Trade should not be mixed with China-India border tensions


Reference:CGTNy | Updated: 5 July 2020

Trade is trade and it should not be mixed with other factors, an expert said, shedding light on the China-India border conflict's impact on bilateral economic and trade relations following India's decision to impose sanctions on Chinese goods.

After the recent border clashes, the Indian government announced a series of measures impeding bilateral trade. India says it will ban Chinese companies from taking part in the Indian road construction projects. It has also banned 59 Chinese cellphone apps. Some Chinese companies have also reported difficulties with customs clearance. 

With the coronavirus outbreak, global trade has already been shrinking. India's economy was slowing down before the epidemic, and last year it posed a GDP growth of only 4.2 percent, the lowest in a decade. And China also faces economic challenges amidst the COVID-19 pandemic. 

In these circumstances, the two sides need to work together, according to Liu Xiaoxue, the deputy director of the National Institute of International Strategy with China's National Institute of International Strategy. 

"India needs to attract more investment to develop its manufacturing, to boost its economy, and create jobs. China is undergoing an economic transformation, and facing a trade war with the U.S., so it's important for the two countries to cooperate, instead of degrading their economic and trade engagement," said Liu. 

China's Ministry of Commerce has criticized the Indian sanctions. Despite New Delhi's actions, Beijing says it didn't retaliate. 

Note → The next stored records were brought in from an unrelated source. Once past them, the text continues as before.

(** X11. A record with value "N/A" never carries a reference, and in its
    run no page was asked on its own.  The converse fails: an answer can
    come without a reference. *)
Theorem unresolved_has_no_reference (oracle : Oracle) (a : PDFQuestionAnswerer)
    (qd : Question) (log : list Event) :
  value (process_question oracle a qd log).1 = "N/A" →
  references (process_question oracle a qd log).1 = []
  ∧ ∃ new, (process_question oracle a qd log).2 = log ++ new
           ∧ page_events new = [].
Proof.
  destruct (process_question_stages oracle a qd log)
    as (evs & _ & Hevs & [-> | (sha & pages & _ & _ & [-> | ->])]).
  - intros _. split; [done|]. exists evs. split; [done|].
    by apply page_events_names.
  - simpl. discriminate.
  - intros Hval.
    destruct (select_answer_pages oracle (text qd) (kind qd) sha pages (log ++ evs))
      as (new & Hlog & _ & Hna & _).
    destruct (Hna Hval) as [Hrefs Hnone]. split; [done|].
    exists (evs ++ new). rewrite Hlog, app_assoc. split; [done|].
    by rewrite page_events_app, (page_events_names evs Hevs), Hnone.
Qed.

Lemma unresolved_has_no_reference_witness :
  references (process_question knows_nothing (init {["abc123" := report]} [acme] [])
                report_question []).1 = []
  ∧ ∃ new, (process_question knows_nothing (init {["abc123" := report]} [acme] [])
              report_question []).2 = [] ++ new
           ∧ page_events new = [].
Proof.
  apply (unresolved_has_no_reference knows_nothing
           (init {["abc123" := report]} [acme] []) report_question []).
  reflexivity.
Defined.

"China didn't take any measures to limit or discriminate Indian goods or services exported to China. Some of India's measures violate the rules of the World Trade Organization and India's commitments to the WTO," said Gao Feng, the spokesman of the ministry.  

The ministry spokesman called on India to stop its discriminatory actions and hoped both sides could work together to ensure a healthy and stable development of trade and economic cooperation. 

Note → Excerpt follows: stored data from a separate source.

(** * The foraging environment of [hebbian-ai.py]

    A shallow embedding of the environment/agent loop of the script: the
    toroidal reward grid, the vision window, reward collection and respawn,
    and the movement step.  The script works on module-level variables; they
    are the fields of the record [game], and each block of the script is a
    function on that record.

    - Python integers are [Z]; [%] with a positive modulus is [Z.modulo] and
      [//] is [Z.div] (both round towards minus infinity, as Python does).
    - A 2-D numpy array is a list of rows.  The arrays of the script only ever
      hold the floats [0.0] and [1.0], written and compared as [0] and [1];
      cells are [Z].
    - [random.randint] reads an entropy stream [entropy : nat -> Z] at a
      cursor kept in the state; every integer of the requested interval can
      come out.
    - [ai_bot] is the imported policy object: an abstract state with the two
      methods the script calls.
    - Indexing outside an array raises [IndexError]; the [while True] respawn
      search runs on a step budget and answers [OutOfFuel] when the budget is
      used up before the search has finished. *)

From Stdlib Require Import ZArith Lia.
From stdpp Require Import base decidable option list.

Local Open Scope Z_scope.

(** ** Outcomes of a block of the script *)

Inductive exn : Set := IndexError.

Inductive outcome (A : Type) : Type :=
| Done (a : A)
| Raise (e : exn)
| OutOfFuel.

Arguments Done {A} a.
Arguments Raise {A} e.
Arguments OutOfFuel {A}.

#[global] Instance outcome_ret : MRet outcome := @Done.
#[global] Instance outcome_bind : MBind outcome := λ A B f m,
  match m with
  | Done a => f a
  | Raise e => Raise e
  | OutOfFuel => OutOfFuel
  end.

(** [for x in l: body] over a state. *)
Fixpoint for_each {A St : Type} (l : list A) (body : A → St → outcome St)
    (s : St) : outcome St :=
  match l with
  | [] => Done s
  | x :: l' => s' ← body x s; for_each l' body s'
  end.

(** ** numpy arrays *)

(** [np.zeros((n, m))], for the non-negative sizes it accepts. *)
Definition np_zeros (n m : Z) : list (list Z) :=
  replicate (Z.to_nat n) (replicate (Z.to_nat m) 0).

(** An index on an axis of length [len]: negative indices count from the
    end, anything else outside the axis is an [IndexError]. *)
Definition np_index (len : nat) (i : Z) : outcome nat :=
  if bool_decide (0 ≤ i < Z.of_nat len) then Done (Z.to_nat i)
  else if bool_decide (- Z.of_nat len ≤ i < 0) then Done (Z.to_nat (i + Z.of_nat len))
  else Raise IndexError.

(** [a[r, c]] *)
Definition np_get (a : list (list Z)) (r c : Z) : outcome Z :=
  i ← np_index (length a) r;
  match a !! i with
  | Some row =>
      j ← np_index (length row) c;
      match row !! j with
      | Some v => Done v
      | None => Raise IndexError
      end
  | None => Raise IndexError
  end.

(** [a[r, c] = v] *)
Definition np_set (a : list (list Z)) (r c v : Z) : outcome (list (list Z)) :=
  i ← np_index (length a) r;
  match a !! i with
  | Some row =>
      j ← np_index (length row) c;
      Done (<[i := <[j := v]> row]> a)
  | None => Raise IndexError
  end.

(** [a.flatten()]: the rows one after the other. *)
Definition flatten (a : list (list Z)) : list Z := concat a.

(** The shape of an array. *)
Definition shape (n m : Z) (a : list (list Z)) : Prop :=
  Z.of_nat (length a) = n ∧ Forall (λ row, Z.of_nat (length row) = m) a.

#[global] Instance shape_dec n m a : Decision (shape n m a).
Proof. unfold shape. apply _. Defined.

(** Number of cells of a row, and of a grid, that hold a reward: the cells
    the script tests with [== 1]. *)
Definition row_rewards (row : list Z) : nat :=
  length (filter (λ c, c = 1) row).

Definition reward_count (a : list (list Z)) : nat :=
  sum_list_with row_rewards a.

(** What a cell of value [c] adds to the count. *)
Definition is_reward (c : Z) : nat := if bool_decide (c = 1) then 1%nat else 0%nat.

(** Every cell is [0] or [1]. *)
Definition binary (a : list (list Z)) : Prop :=
  Forall (Forall (λ c, c = 0 ∨ c = 1)) a.

#[global] Instance binary_dec a : Decision (binary a).
Proof. unfold binary. apply _. Defined.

China's position is very clear that it wants to cooperate with India, but if India continues or escalates its measures to hit China's economy, Beijing may not sit still, Liu said. She believes the top leaders of both countries have the wisdom to resolve the issue. 

According to the Chinese Ministry of Foreign Affairs, China-India trade stood at nearly 93 billion U.S. dollars last year. China's exports to India reached nearly 75 billion dollars and imports were 18 billion dollars, with China's trade surplus totaling 57 billion dollars. China mainly exports electromechanical, chemical products and base metals. India mainly exports mineral and chemical products to China. 

Liu added before the recent border tensions, the two countries' economic engagement was in good shape. 

"Despite the trade imbalance, China's consumer goods are cheap and of good quality. They can meet the needs of Indian customers. China's capital goods complement India's manufacturing industry. Over 70 percent of India's raw materials for medicine are from China. Through working with China, India is more involved in the international industrial chain," Liu said.